PAD is a condition in which the arteries are narrowed outside the heart specifically lower extremities arteries, reducing blood flow in the peripheral artery [1, 2]. Most PAD is asymptomatic, but if it continues untreated, the muscles will be starved of oxygen, and claudication will appear [2]. Recently, trimetazidine, an anti-ischemic agent, has been introduced for patients with PAD as the clinician might consider its therapeutic effect on skeletal muscle could resemble its well-known beneficial effect in the myocardial muscle of patients with stable coronary artery disease. Regarding the authors' knowledge, this current meta-analysis and systematic review was the first research addressing this issue [13].

Trimetazidine is a cytoprotective medication that, through several mechanisms of action, normalizes metabolic abnormalities in low-flow ischemia.
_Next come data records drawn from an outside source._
(** * RoadPlan: the application layout ([src/routes/layout.tsx])

    A shallow embedding of the route layout of RoadPlan: the [onGet]
    request handler that fixes the cache policy of every page, and the
    layout component that creates the preference store, publishes it
    under [StoreContext], registers the client-only task that reloads the
    persisted theme, and composes the page shell.

    JavaScript objects are finite maps from property names to values,
    stores live in a heap and are handled through their location, and the
    hooks of the component are computations in a state monad over the
    state of one render. *)

From stdpp Require Import gmap strings list fin_maps.
From Stdlib Require Import ZArith.

Open Scope string_scope.
Open Scope list_scope.

(** ** JavaScript values

    [localStorage.getItem] returns either a string or [null]; these are
    the only values the layout ever stores. *)

Inductive value : Type :=
| VNull
| VStr (s : string).

#[global] Instance value_eq_dec : EqDecision value.
Proof. solve_decision. Defined.

(** ** The request handler *)

Module Http.

(** The part of a request the handler could look at. *)
Record Request : Type := {
  pathname : string;
  method   : string;
  body     : option string
}.
(** * The Notion data module of the family blog (src/_data/notion.js)

    A shallow embedding of [src/_data/notion.js]: the data file that resolves
    the Notion data source, queries the published posts, flattens each post's
    property bag and renders each post's blocks to lightweight markup.

    The module is JavaScript over parsed JSON, so the embedding has
    - JS strings as sequences of UTF-16 code units,
    - JS values as the JSON values (plus the few built-in objects a JSON
      object inherits from [Object.prototype]),
    - exceptions as an error monad,
    - the network ([Cache]) and the environment as an explicit [World],
    - [Promise.all] as slot writes in completion order.
    Console output ([console.warn], [console.error]) is not modelled. *)

From Stdlib Require Import Ascii String.
From stdpp Require Import gmap list fin_maps pretty.

Set Warnings "-register-all".

(** ** Strings *)

(** A JS string is a sequence of 16-bit code units. *)
Abbreviation jsstring := (list N).

Definition code (c : ascii) : N := N_of_ascii c.

(** An ASCII literal as a JS string. *)
Definition js (s : string) : jsstring := code <$> list_ascii_of_string s.
Arguments js s%_string.

(** [\s] of a JS regular expression, which is also what [trim] removes:
    WhiteSpace and LineTerminator of ECMAScript. *)
Definition is_space (c : N) : bool :=
  ((9 <=? c) && (c <=? 13) || (c =? 32) || (c =? 0xA0) || (c =? 0x1680)
   || (0x2000 <=? c) && (c <=? 0x200A) || (c =? 0x2028) || (c =? 0x2029)
   || (c =? 0x202F) || (c =? 0x205F) || (c =? 0x3000) || (c =? 0xFEFF))%N.

(** [\w] of a JS regular expression without flags: [A-Za-z0-9_]. *)
Definition is_word (c : N) : bool :=
  ((65 <=? c) && (c <=? 90) || (97 <=? c) && (c <=? 122)
   || (48 <=? c) && (c <=? 57) || (c =? 95))%N.

Definition is_hyphen (c : N) : bool := (c =? 45)%N.
Definition is_ampersand (c : N) : bool := (c =? 38)%N.

(** The class of [/[\u0300-\u036f]/]: the combining diacritical marks. *)
Definition is_combining_mark (c : N) : bool := ((0x300 <=? c) && (c <=? 0x36F))%N.

(** [[^\w\-]] *)
Definition is_not_word_or_hyphen (c : N) : bool := negb (is_word c || is_hyphen c).

Fixpoint drop_while (p : N → bool) (s : jsstring) : jsstring :=
  match s with
  | [] => []
  | c :: r => if p c then drop_while p r else s
  end.

(** [String.prototype.trim] *)
Definition trim (s : jsstring) : jsstring :=
  reverse (drop_while is_space (reverse (drop_while is_space s))).

(** [s.replace(/C/g, rep)] for a character class [C]: every character of the
    class is replaced by [rep]. *)
Definition replace_each (cls : N → bool) (rep : jsstring) (s : jsstring) : jsstring :=
  s ≫= λ c, if cls c then rep else [c].

(** What a pending run of class characters becomes when it ends: [rep] when
    the pattern [C{min,}] matched it, itself when it was too short. *)
Definition flush_run (min : nat) (rep run : jsstring) : jsstring :=
  match run with
  | [] => []
  | _ :: _ => if decide (min ≤ length run) then rep else run
  end.
(** A physics record in flight for the first drone; the examples below
    vary its position, mode and mission flags. *)
Definition flightPhysics (lat lng alt : R) (mode : FlightMode) (index : Z)
    (wait : R) (returning : bool) (battery : R) : DronePhysics.t :=
  {| DronePhysics.lat := lat;
     DronePhysics.lng := lng;
     DronePhysics.alt := alt;
     DronePhysics.heading := 0;
     DronePhysics.speed := 54;
     DronePhysics.vSpeed := 0;
     DronePhysics.roll := 0;
     DronePhysics.pitch := 0;
     DronePhysics.battery_v := 22.0 + (battery / 100) * 3.2;
     DronePhysics.battery_rem := battery;
     DronePhysics.wind_dir := 45;
     DronePhysics.wind_spd := 5;
     DronePhysics.lastTick := 1000;
     DronePhysics.armed := true;
     DronePhysics.flightMode := mode;
     DronePhysics.activeWpIndex := index;
     DronePhysics.homeLocation := CENTRAL_HOSPITAL_LOCATION;
     DronePhysics.deliveryWaitTime := wait;
     DronePhysics.isReturningHome := returning |}.

(** Touching down at home at the end of the return. *)
Definition homeLandingPhysics : DronePhysics.t :=
  flightPhysics 18.5204 73.8567 0.2 LAND 4 3.1 true 95.

Definition homeLandingWorld : World :=
  mkWorld runningFleet {["DRONE-1"%string := homeLandingPhysics]}
          (Some "DRONE-1"%string) ∅.

(** Arriving over home in [RTL] while the pilot holds the climb key. *)
Definition rtlArrivalPhysics : DronePhysics.t :=
  flightPhysics 18.5204 73.8567 50 RTL 4 3.1 true 95.

Definition rtlArrivalWorld : World :=
  mkWorld runningFleet {["DRONE-1"%string := rtlArrivalPhysics]}
          (Some "DRONE-1"%string) {["up"%string := true]}.

(** On the way out in [AUTO], the drone selected and the climb key held. *)
Definition outboundPhysics : DronePhysics.t :=
  flightPhysics 18.5254 73.8667 100 AUTO 2 0 false 98.

Definition outboundWorld : World :=
  mkWorld runningFleet {["DRONE-1"%string := outboundPhysics]}
          (Some "DRONE-1"%string) {["up"%string := true]}.

(** The route replaced in flight by its first three items while the drone
    was heading for the fifth. *)
Definition shortRoute : list MissionItem.t := take 3 sampleRoute.

Definition reroutedFleet : gmap string Drone.t :=
  DroneContext.updateDroneRoute "DRONE-1" shortRoute runningFleet.

Definition reroutedDrone : Drone.t :=
  {| Drone.id := "DRONE-1";
     Drone.name := "Drone 1";
     Drone.status := running;
     Drone.currentLocation := CENTRAL_HOSPITAL_LOCATION;
     Drone.assignedTaskId := Some "REQ-1"%string;
     Drone.assignedRoute := Some shortRoute;
     Drone.telemetry :=
       Drone.telemetry (initialDrone "DRONE-1" "Drone 1" "#10b981");
     Drone.homeLocation := CENTRAL_HOSPITAL_LOCATION;
     Drone.color := "#10b981" |}.

Definition staleIndexPhysics : DronePhysics.t :=
  flightPhysics 18.5304 73.8767 100 AUTO 4 0 false 97.

Definition staleIndexWorld : World :=
  mkWorld reroutedFleet {["DRONE-1"%string := staleIndexPhysics]} None ∅.

(** A nearly flat battery in flight. *)
Definition flatBatteryPhysics : DronePhysics.t :=
  flightPhysics 18.5254 73.8667 100 AUTO 2 0 false 0.002.

Definition laterTick (now : R) : TickInput :=
  mkTickInput now None ∅ "DRONE-1" runningDrone.

(** Taking off: on the ground at home, commanded to the first waypoint. *)
Definition climbPhysics : DronePhysics.t :=
  flightPhysics 18.5204 73.8567 0 AUTO 0 0 false 100.

Definition climbTarget : Target := mkTarget 18.5204 73.8567 100.

(** On the ground at the clinic, the delivery not reported yet. *)
Definition deliveryLandingPhysics : DronePhysics.t :=
  flightPhysics 18.5304 73.8767 0.2 AUTO 4 0 false 96.

(** ** Runs of ticks and their effects *)

(** A run of ticks of one drone: the last physics record and every effect
    of the run, in order. *)
Fixpoint runTicks (inputs : list TickInput) (physics : DronePhysics.t)
    : DronePhysics.t * list Effect :=
  match inputs with
  | [] => (physics, [])
  | i :: rest =>
      let r := tickDrone (ti_now i) (ti_selected i) (ti_controls i)
                 (ti_droneId i) (ti_drone i) physics in
      let r' := runTicks rest r.1 in
      (r'.1, r.2 ++ r'.2)
  end.

(** The drone sits on the ground at the [NAV_LAND] waypoint it was sent to:
    the condition under which the tick runs the delivery sequence. *)
Definition atDeliveryLanding (route : list MissionItem.t)
    (physics : DronePhysics.t) : Prop :=
  armed physics = true /\ flightMode physics = AUTO /\
  exists wp,
    JS.index route (activeWpIndex physics) = Some wp /\
    MissionItem.command wp = NAV_LAND /\
    getDist (lat physics) (lng physics) (MissionItem.lat wp) (MissionItem.lng wp)
      < WP_RADIUS /\
    Rabs (alt physics - MissionItem.alt wp) < 2 /\
    alt physics < 0.5.

(** The heading after the turn of one integrator step, [step] being the
    largest turn of the step in degrees. *)
Definition turnedHeading (step : R) (tgt : Target) (physics : DronePhysics.t)
    : R :=
  let bearing :=
    getBearing (lat physics) (lng physics) (targetLat tgt) (targetLng tgt) in
  let angleDiff := wrapAngle (bearing - heading physics) in
  if decide (Rabs angleDiff > 1)
  then JS.rem (heading physics
               + JS.sign angleDiff * Rmin (Rabs angleDiff) step + 360) 360
  else heading physics.

(** ** A delivery at the pole

    A route whose landing waypoint is the north pole, and a drone that
    sits three metres from it, heading north.  One step of the integrator
    at the largest elapsed time (6 m) carries it over the pole to the
    point three metres beyond, so it never leaves the waypoint radius:
    the delivery wait can be followed exactly, tick by tick. *)

Definition poleRoute : list MissionItem.t :=
  [ MissionItem.mk 1 NAV_LAND None None None None 90 0 0 ].

Definition poleDrone : Drone.t :=
  {| Drone.id := "DRONE-1";
     Drone.name := "Drone 1";
     Drone.status := running;
     Drone.currentLocation := CENTRAL_HOSPITAL_LOCATION;
     Drone.assignedTaskId := Some "REQ-1"%string;
     Drone.assignedRoute := Some poleRoute;
     Drone.telemetry :=
       Drone.telemetry (initialDrone "DRONE-1" "Drone 1" "#10b981");
     Drone.homeLocation := CENTRAL_HOSPITAL_LOCATION;
     Drone.color := "#10b981" |}.

(** Three metres as an angle at the centre of the earth, in radians. *)
Definition halfStep : R := 3 / 6371e3.

Definition poleLat : R := 90 - toDeg halfStep.

(** The drone waits on the ground by the pole, 1.5 s into the wait. *)
Definition poleWaitingPhysics : DronePhysics.t :=
  flightPhysics poleLat 0 0 AUTO 0 1.5 false 90.

Definition poleWaitingWorld : World :=
  mkWorld {["DRONE-1"%string := poleDrone]}
          {["DRONE-1"%string := poleWaitingPhysics]}
          (Some "DRONE-1"%string) ∅.

(** The state the ticks by the pole keep. *)
Definition poleOrbit (physics : DronePhysics.t) : Prop :=
  lat physics = poleLat /\ alt physics = 0 /\ vSpeed physics = 0 /\
  heading physics = 0 /\ armed physics = true /\ flightMode physics = AUTO /\
  activeWpIndex physics = 0%Z /\ isReturningHome physics = false.
(** A buffer chain is modelled by its bytes and the set of its type bits.
    [GWBUF_DATA] is the start of the bytes: the module only dereferences
    packet headers, which lie at the start of the first segment.  A [GWBUF*]
    is an [option GWBUF], [None] being the null pointer. *)
Record GWBUF := mkGWBUF {
  gwbuf_data : list uint8;
  gwbuf_type : list gwbuf_type_t
}.

Definition GWBUF_DATA (b : GWBUF) : list uint8 := gwbuf_data b.
Definition gwbuf_length (b : GWBUF) : nat := length (gwbuf_data b).

Definition gwbuf_has_type (b : GWBUF) (t : gwbuf_type_t) : bool :=
  existsb (gwbuf_type_eqb t) (gwbuf_type b).

(** [gwbuf_set_type(b, t)]: or the bit into the type word. *)
Definition gwbuf_set_type (b : GWBUF) (t : gwbuf_type_t) : GWBUF :=
  if gwbuf_has_type b t then b
  else mkGWBUF (gwbuf_data b) (t :: gwbuf_type b).

Definition GWBUF_SHOULD_COLLECT_RESULT (b : GWBUF) : bool :=
  gwbuf_has_type b GWBUF_TYPE_COLLECT_RESULT.
Definition GWBUF_SHOULD_TRACK_STATE (b : GWBUF) : bool :=
  gwbuf_has_type b GWBUF_TYPE_TRACK_STATE.
Definition GWBUF_IS_IGNORABLE (b : GWBUF) : bool :=
  gwbuf_has_type b GWBUF_TYPE_IGNORABLE.

(** [gwbuf_alloc(n)] followed by [memset(data, 0, n)]. *)
Definition gwbuf_alloc_zeroed (n : nat) : GWBUF := mkGWBUF (repeat 0 n) [].

(** Modelled from the spec: [gwbuf_append] of buffer.cc (not in the source
    tree).  Appending to the null chain gives the tail; otherwise the bytes
    are concatenated and the head keeps its tags. *)
Definition gwbuf_append (head : option GWBUF) (tail : GWBUF) : GWBUF :=
  match head with
  | None => tail
  | Some h => mkGWBUF (gwbuf_data h ++ gwbuf_data tail) (gwbuf_type h)
  end.

(** [mxs_mysql_get_command(buffer)]: the byte at offset 4 of the chain. *)
Definition mxs_mysql_get_command (b : GWBUF) : uint8 :=
  MYSQL_GET_COMMAND (gwbuf_data b).

(** Pointer writes into an allocated array: [memcpy(buf + off, src, |src|)]
    and [buf[off] = v]. *)
Definition store (buf : list uint8) (off : nat) (src : list uint8)
  : list uint8 :=
  firstn off buf ++ src ++ skipn (off + length src) buf.

Definition store_byte (buf : list uint8) (off : nat) (v : uint8)
  : list uint8 :=
  store buf off [v].

(* ================================================================== *)
(** * Protocol object, session and DCB *)
(* ================================================================== *)

Inductive mxs_auth_state_t :=
| MXS_AUTH_STATE_INIT
| MXS_AUTH_STATE_PENDING_CONNECT
| MXS_AUTH_STATE_CONNECTED
| MXS_AUTH_STATE_MESSAGE_READ
| MXS_AUTH_STATE_RESPONSE_SENT
| MXS_AUTH_STATE_FAILED
| MXS_AUTH_STATE_HANDSHAKE_FAILED
| MXS_AUTH_STATE_COMPLETE.

Definition auth_state_eqb (a b : mxs_auth_state_t) : bool :=
  match a, b with
  | MXS_AUTH_STATE_INIT, MXS_AUTH_STATE_INIT
  | MXS_AUTH_STATE_PENDING_CONNECT, MXS_AUTH_STATE_PENDING_CONNECT
  | MXS_AUTH_STATE_CONNECTED, MXS_AUTH_STATE_CONNECTED
  | MXS_AUTH_STATE_MESSAGE_READ, MXS_AUTH_STATE_MESSAGE_READ
  | MXS_AUTH_STATE_RESPONSE_SENT, MXS_AUTH_STATE_RESPONSE_SENT
  | MXS_AUTH_STATE_FAILED, MXS_AUTH_STATE_FAILED
  | MXS_AUTH_STATE_HANDSHAKE_FAILED, MXS_AUTH_STATE_HANDSHAKE_FAILED
  | MXS_AUTH_STATE_COMPLETE, MXS_AUTH_STATE_COMPLETE => true
  | _, _ => false
  end.

(** The backend [MySQLProtocol] object. *)
Record MySQLProtocol := mkProtocol {
  protocol_auth_state : mxs_auth_state_t;
  current_command : Z;
  large_query : bool;
  collect_result : bool;
  track_state : bool;
  changing_user : bool;
  ignore_replies : Z;
  stored_query : option GWBUF;
  charset : Z;
  scramble : list uint8
}.

(** [MYSQL_session]: the credential snapshot kept on the client DCB. *)
Record MYSQL_session := mkMYSQL_session {
  user : list uint8;
  db : list uint8;
  client_sha1 : list uint8;
  mses_changing_user : bool
}.

Inductive dcb_state_t :=
| DCB_STATE_UNDEFINED
| DCB_STATE_ALLOC
| DCB_STATE_POLLING
| DCB_STATE_LISTENING
| DCB_STATE_DISCONNECTED
| DCB_STATE_NOPOLLING.

Definition dcb_state_eqb (a b : dcb_state_t) : bool :=
  match a, b with
  | DCB_STATE_UNDEFINED, DCB_STATE_UNDEFINED
  | DCB_STATE_ALLOC, DCB_STATE_ALLOC
  | DCB_STATE_POLLING, DCB_STATE_POLLING
  | DCB_STATE_LISTENING, DCB_STATE_LISTENING
  | DCB_STATE_DISCONNECTED, DCB_STATE_DISCONNECTED
  | DCB_STATE_NOPOLLING, DCB_STATE_NOPOLLING => true
  | _, _ => false
  end.

Inductive dcb_role_t := ROLE_CLIENT | ROLE_BACKEND | ROLE_INTERNAL.

Inductive mxs_session_state_t :=
| SESSION_STATE_CREATED
| SESSION_STATE_STARTED
| SESSION_STATE_STOPPING
| SESSION_STATE_FAILED
| SESSION_STATE_FREE.

Inductive session_close_t :=
| SESSION_CLOSE_NONE
| SESSION_CLOSE_HANDLEERROR_FAILED.

Inductive ssl_state_t :=
| SSL_HANDSHAKE_UNKNOWN
| SSL_HANDSHAKE_REQUIRED
| SSL_HANDSHAKE_DONE
| SSL_ESTABLISHED
| SSL_HANDSHAKE_FAILED.

(** Routing capability types.  The capability word of a service is modelled
    by the predicate [rcap_type_required(capabilities, t)] itself. *)
Inductive rcap_type_t :=
| RCAP_TYPE_STMT_INPUT
| RCAP_TYPE_PACKET_OUTPUT
| RCAP_TYPE_STMT_OUTPUT
| RCAP_TYPE_CONTIGUOUS_OUTPUT
| RCAP_TYPE_RESULTSET_OUTPUT
| RCAP_TYPE_SESSION_STATE_TRACKING
| RCAP_TYPE_NO_RSESSION.

Definition capabilities_t := rcap_type_t -> bool.

Definition rcap_type_required (caps : capabilities_t) (t : rcap_type_t)
  : bool := caps t.

(** The client DCB as the backend module sees it. *)
Record CLIENT_DCB := mkClientDCB {
  client_state : dcb_state_t;
  client_role : dcb_role_t;
  client_protocol : option MySQLProtocol;
  client_data : MYSQL_session
}.

Record MXS_SESSION := mkSession {
  ses_state : mxs_session_state_t;
  client_dcb : option CLIENT_DCB;
  service_capabilities : capabilities_t;   (* service_get_capabilities *)
  router_session : bool;                   (* router_session != NULL *)
  load_active : bool;                      (* session_is_load_active *)
  close_reason : session_close_t
}.

Record SERVER := mkServer {
  persistent_conns_enabled : bool;
  proxy_protocol : bool
}.

(** The backend DCB.  [session] is null while the DCB sits in the persistent
    pool. *)
Record DCB := mkDCB {
  persistentstart : Z;
  was_persistent : bool;
  state : dcb_state_t;
  readq : option GWBUF;
  writeq : option GWBUF;
  delayq : option GWBUF;
  ssl_state : ssl_state_t;
  dcb_errhandle_called : bool;
  is_fake_event : bool;
  server : SERVER;
  session : option MXS_SESSION;
  protocol : MySQLProtocol
}.

(** ** Field updates *)

Definition set_auth_state (p : MySQLProtocol) (v : mxs_auth_state_t) :=
  mkProtocol v (current_command p) (large_query p) (collect_result p)
    (track_state p) (changing_user p) (ignore_replies p) (stored_query p)
    (charset p) (scramble p).
Definition set_current_command (p : MySQLProtocol) (v : Z) :=
  mkProtocol (protocol_auth_state p) v (large_query p) (collect_result p)
    (track_state p) (changing_user p) (ignore_replies p) (stored_query p)
    (charset p) (scramble p).
Definition set_large_query (p : MySQLProtocol) (v : bool) :=
  mkProtocol (protocol_auth_state p) (current_command p) v (collect_result p)
    (track_state p) (changing_user p) (ignore_replies p) (stored_query p)
    (charset p) (scramble p).
Definition set_collect_result (p : MySQLProtocol) (v : bool) :=
  mkProtocol (protocol_auth_state p) (current_command p) (large_query p) v
    (track_state p) (changing_user p) (ignore_replies p) (stored_query p)
    (charset p) (scramble p).
Definition set_track_state (p : MySQLProtocol) (v : bool) :=
  mkProtocol (protocol_auth_state p) (current_command p) (large_query p)
    (collect_result p) v (changing_user p) (ignore_replies p) (stored_query p)
    (charset p) (scramble p).
Definition set_changing_user (p : MySQLProtocol) (v : bool) :=
  mkProtocol (protocol_auth_state p) (current_command p) (large_query p)
    (collect_result p) (track_state p) v (ignore_replies p) (stored_query p)
    (charset p) (scramble p).
Definition set_ignore_replies (p : MySQLProtocol) (v : Z) :=
  mkProtocol (protocol_auth_state p) (current_command p) (large_query p)
    (collect_result p) (track_state p) (changing_user p) v (stored_query p)
    (charset p) (scramble p).
Definition set_stored_query (p : MySQLProtocol) (v : option GWBUF) :=
  mkProtocol (protocol_auth_state p) (current_command p) (large_query p)
    (collect_result p) (track_state p) (changing_user p) (ignore_replies p) v
    (charset p) (scramble p).

Definition set_mses_changing_user (m : MYSQL_session) (v : bool) :=
  mkMYSQL_session (user m) (db m) (client_sha1 m) v.
Definition set_client_data (c : CLIENT_DCB) (v : MYSQL_session) :=
  mkClientDCB (client_state c) (client_role c) (client_protocol c) v.
Definition set_client_dcb (s : MXS_SESSION) (v : option CLIENT_DCB) :=
  mkSession (ses_state s) v (service_capabilities s) (router_session s)
    (load_active s) (close_reason s).
Definition set_close_reason (s : MXS_SESSION) (v : session_close_t) :=
  mkSession (ses_state s) (client_dcb s) (service_capabilities s)
    (router_session s) (load_active s) v.

Definition set_was_persistent (d : DCB) (v : bool) :=
  mkDCB (persistentstart d) v (state d) (readq d) (writeq d) (delayq d)
    (ssl_state d) (dcb_errhandle_called d) (is_fake_event d) (server d)
    (session d) (protocol d).
Definition set_readq (d : DCB) (v : option GWBUF) :=
  mkDCB (persistentstart d) (was_persistent d) (state d) v (writeq d)
    (delayq d) (ssl_state d) (dcb_errhandle_called d) (is_fake_event d)
    (server d) (session d) (protocol d).
Definition set_delayq (d : DCB) (v : option GWBUF) :=
  mkDCB (persistentstart d) (was_persistent d) (state d) (readq d) (writeq d)
    v (ssl_state d) (dcb_errhandle_called d) (is_fake_event d) (server d)
    (session d) (protocol d).
Definition set_errhandle_called (d : DCB) (v : bool) :=
  mkDCB (persistentstart d) (was_persistent d) (state d) (readq d) (writeq d)
    (delayq d) (ssl_state d) v (is_fake_event d) (server d) (session d)
    (protocol d).
Definition set_session (d : DCB) (v : option MXS_SESSION) :=
  mkDCB (persistentstart d) (was_persistent d) (state d) (readq d) (writeq d)
    (delayq d) (ssl_state d) (dcb_errhandle_called d) (is_fake_event d)
    (server d) v (protocol d).
Definition set_protocol (d : DCB) (v : MySQLProtocol) :=
  mkDCB (persistentstart d) (was_persistent d) (state d) (readq d) (writeq d)
    (delayq d) (ssl_state d) (dcb_errhandle_called d) (is_fake_event d)
    (server d) (session d) v.

(* ================================================================== *)
(** * The outside world *)
(* ================================================================== *)

Inductive dcb_id := THE_BACKEND_DCB | THE_CLIENT_DCB.

Inductive mxs_error_action_t := ERRACT_NEW_CONNECTION | ERRACT_REPLY_CLIENT.

Inductive mxs_auth_rc :=
| MXS_AUTH_SUCCEEDED
| MXS_AUTH_FAILED
| MXS_AUTH_INCOMPLETE
| MXS_AUTH_SSL_INCOMPLETE.

(** What a call leaves behind outside the DCB, in the order it happens. *)
Inductive event :=
| EvWrite (b : GWBUF)              (* dcb_write took [b] for the socket *)
| EvFree (b : GWBUF)               (* gwbuf_free of a non-null buffer *)
| EvFakeHangup (target : dcb_id)   (* poll_fake_hangup_event *)
| EvHandleError (errbuf : GWBUF) (action : mxs_error_action_t)
                                   (* router->handleError *)
| EvClientReply (stmt : option GWBUF)   (* router->clientReply *)
| EvRefreshUsers                   (* service_refresh_users(dcb->service) *)
| EvMainWorkerSetMaintenance       (* main_worker->execute of the task
                                      set_server_status(server, SERVER_MAINT) *)
| EvNativePasswordResponse (reply : GWBUF)
                                   (* send_mysql_native_password_response *)
| EvSessionTrackInfo (b : GWBUF)   (* mxs_mysql_get_session_track_info *)
| EvAuthExtract (b : GWBUF)        (* dcb->authfunc.extract *)
| EvAuthenticate                   (* dcb->authfunc.authenticate *)
| EvReadHandshake (b : GWBUF)      (* gw_read_backend_handshake *)
| EvSendBackendAuth.               (* gw_send_backend_auth *)

(** What the socket holds when it is read. *)
Inductive socket_input :=
| SockError
| SockBytes (bs : list uint8).

Record World := mkWorld {
  w_dcb : DCB;
  w_trace : list event;
  w_socket : socket_input
}.

Definition emit (e : event) (w : World) : World :=
  mkWorld (w_dcb w) (w_trace w ++ [e]) (w_socket w).
Definition with_dcb (w : World) (d : DCB) : World :=
  mkWorld d (w_trace w) (w_socket w).
Definition upd_dcb (f : DCB -> DCB) (w : World) : World :=
  with_dcb w (f (w_dcb w)).
Definition upd_proto (f : MySQLProtocol -> MySQLProtocol) (w : World)
  : World :=
  upd_dcb (fun d => set_protocol d (f (protocol d))) w.
Definition w_proto (w : World) : MySQLProtocol := protocol (w_dcb w).

(** [gwbuf_free(p)]: a no-op on the null pointer. *)
Definition gwbuf_free (p : option GWBUF) (w : World) : World :=
  match p with
  | None => w
  | Some b => emit (EvFree b) w
  end.

Definition poll_fake_hangup_event (t : dcb_id) (w : World) : World :=
  emit (EvFakeHangup t) w.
The most well-known way trimetazidine works is by preventing the oxidation of free fatty acids (FFA) [13]. Trimetazidine accelerates the metabolism of glucose by specifically blocking long-chain 3-ketoacyl coenzyme A thiolase (LC 3-KAT), the FFA-oxidation pathway’s last enzyme [13, 14]. Additionally, trimetazidine improves the activity of the enzyme pyruvate dehydrogenase, which reduces the amount of oxygen used during the synthesis of adenosine 5′-triphosphate (ATP), creating hydrogen ions, the amount of intracellular acidosis, and the reduced accumulation of calcium ions [13]. Another aspect of the action of trimetazidine mechanism that may be crucial for people with cardiovascular disease, including those who have chronic heart failure (CHF), is its direct suppression of cardiac fibrosis through enhancing connective tissue growth factor (CTGF) [13].

ABI is a simple, feasible, non-invasive, and affordable test tool for diagnosing PAD [15]. According to AHA, PAD is diagnosed when ABI is ≤ 0.9 [16]. As ABI reflects the degree of arterial occlusion due to lumen narrowing, it could be used as one of the therapeutic parameters in PAD [17]. Our included study individually showed that ABI improvement between trimetazidine-receiving and control at the end of the study did not look markedly different. It is confirmed by our pooled finding, which also found insignificant differences in SMD between groups. This finding could happen as trimetazidine did not work on the pathogenesis and pathophysiology of plaque formation. However, this conclusion should be considered an interim finding in the setting of the scarcity of evidence as the therapy evaluation was considered short (3 and 6 months).

Progressive deterioration of the arterial lesion causes claudication and reduces walking capacity. Clinical evidence of a decline in walking ability at POT and MWD supports this theory. This test is often done until the pain becomes more severe at a steady pace and flat surface. According to the Fontaine or Rutherford classification, MWD is the major index for determining the severity of PAD. [18]

Our pooled finding suggested that the MWD improvement was notably higher in trimetazidine than in control groups. This finding is in line with the backgrounding theories on trimetazidine administration in patients with intermittent claudication. Reduced blood flow and oxygenation distal to the lumen narrowing promotes cellular anaerobic metabolism, leading to the lactic acid build-up in the interstitium. Growth factors and inflammatory cytokines release are also increased as the muscle tissue is hypoxic. The build-up of anaerobic metabolites and endogenous substances led to various receptors and channels of upregulation involved in sensory input transmission and perceived as pain stimuli by the central nervous system [11]. According to a prior study, the maximal rate of adenosine triphosphate (ATP) synthesis in skeletal muscle mitochondria was positively correlated with the activity level of the muscle during treadmill activity, and the walking distance of those with PAD was inversely related to their adenosine diphosphate concentration (ADP) [19]. Trimetazidine works by optimizing aerobic metabolism in skeletal muscle and reducing the amount of oxygen needed to produce ATP [13]. This could lead to less and delay of lactic acid, proton, proinflammatory cytokines, and growth factors accumulation that could stimulate pain in peripheral nerve ending [11]. The patients eventually could perform longer walking distances as the pain improves. This possible explanation could also explain better MWT and POT in trimetazidine receiving compared to the control group, as reported by Chu et al. [20]

However, this present review possesses several limitations. The number of pooled data was considerably low (n = 378 patients). One of the included studies did not undergo randomization, and another might have a selection of reported result issues. Moreover, there was a study with unequal baseline characteristics rendering carefulness in responding to this research findings. Also, we could not carry out a subgroup analysis because there were no data on PAD patients with or without history of coronary artery disease in any of the included studies. However, as far as our knowledge, this study is the first systematic review addressing the trimetazidine administration in PAD and could contribute to providing a summary of recent evidence and be a stepping stone for further exploration to enrich data in this field.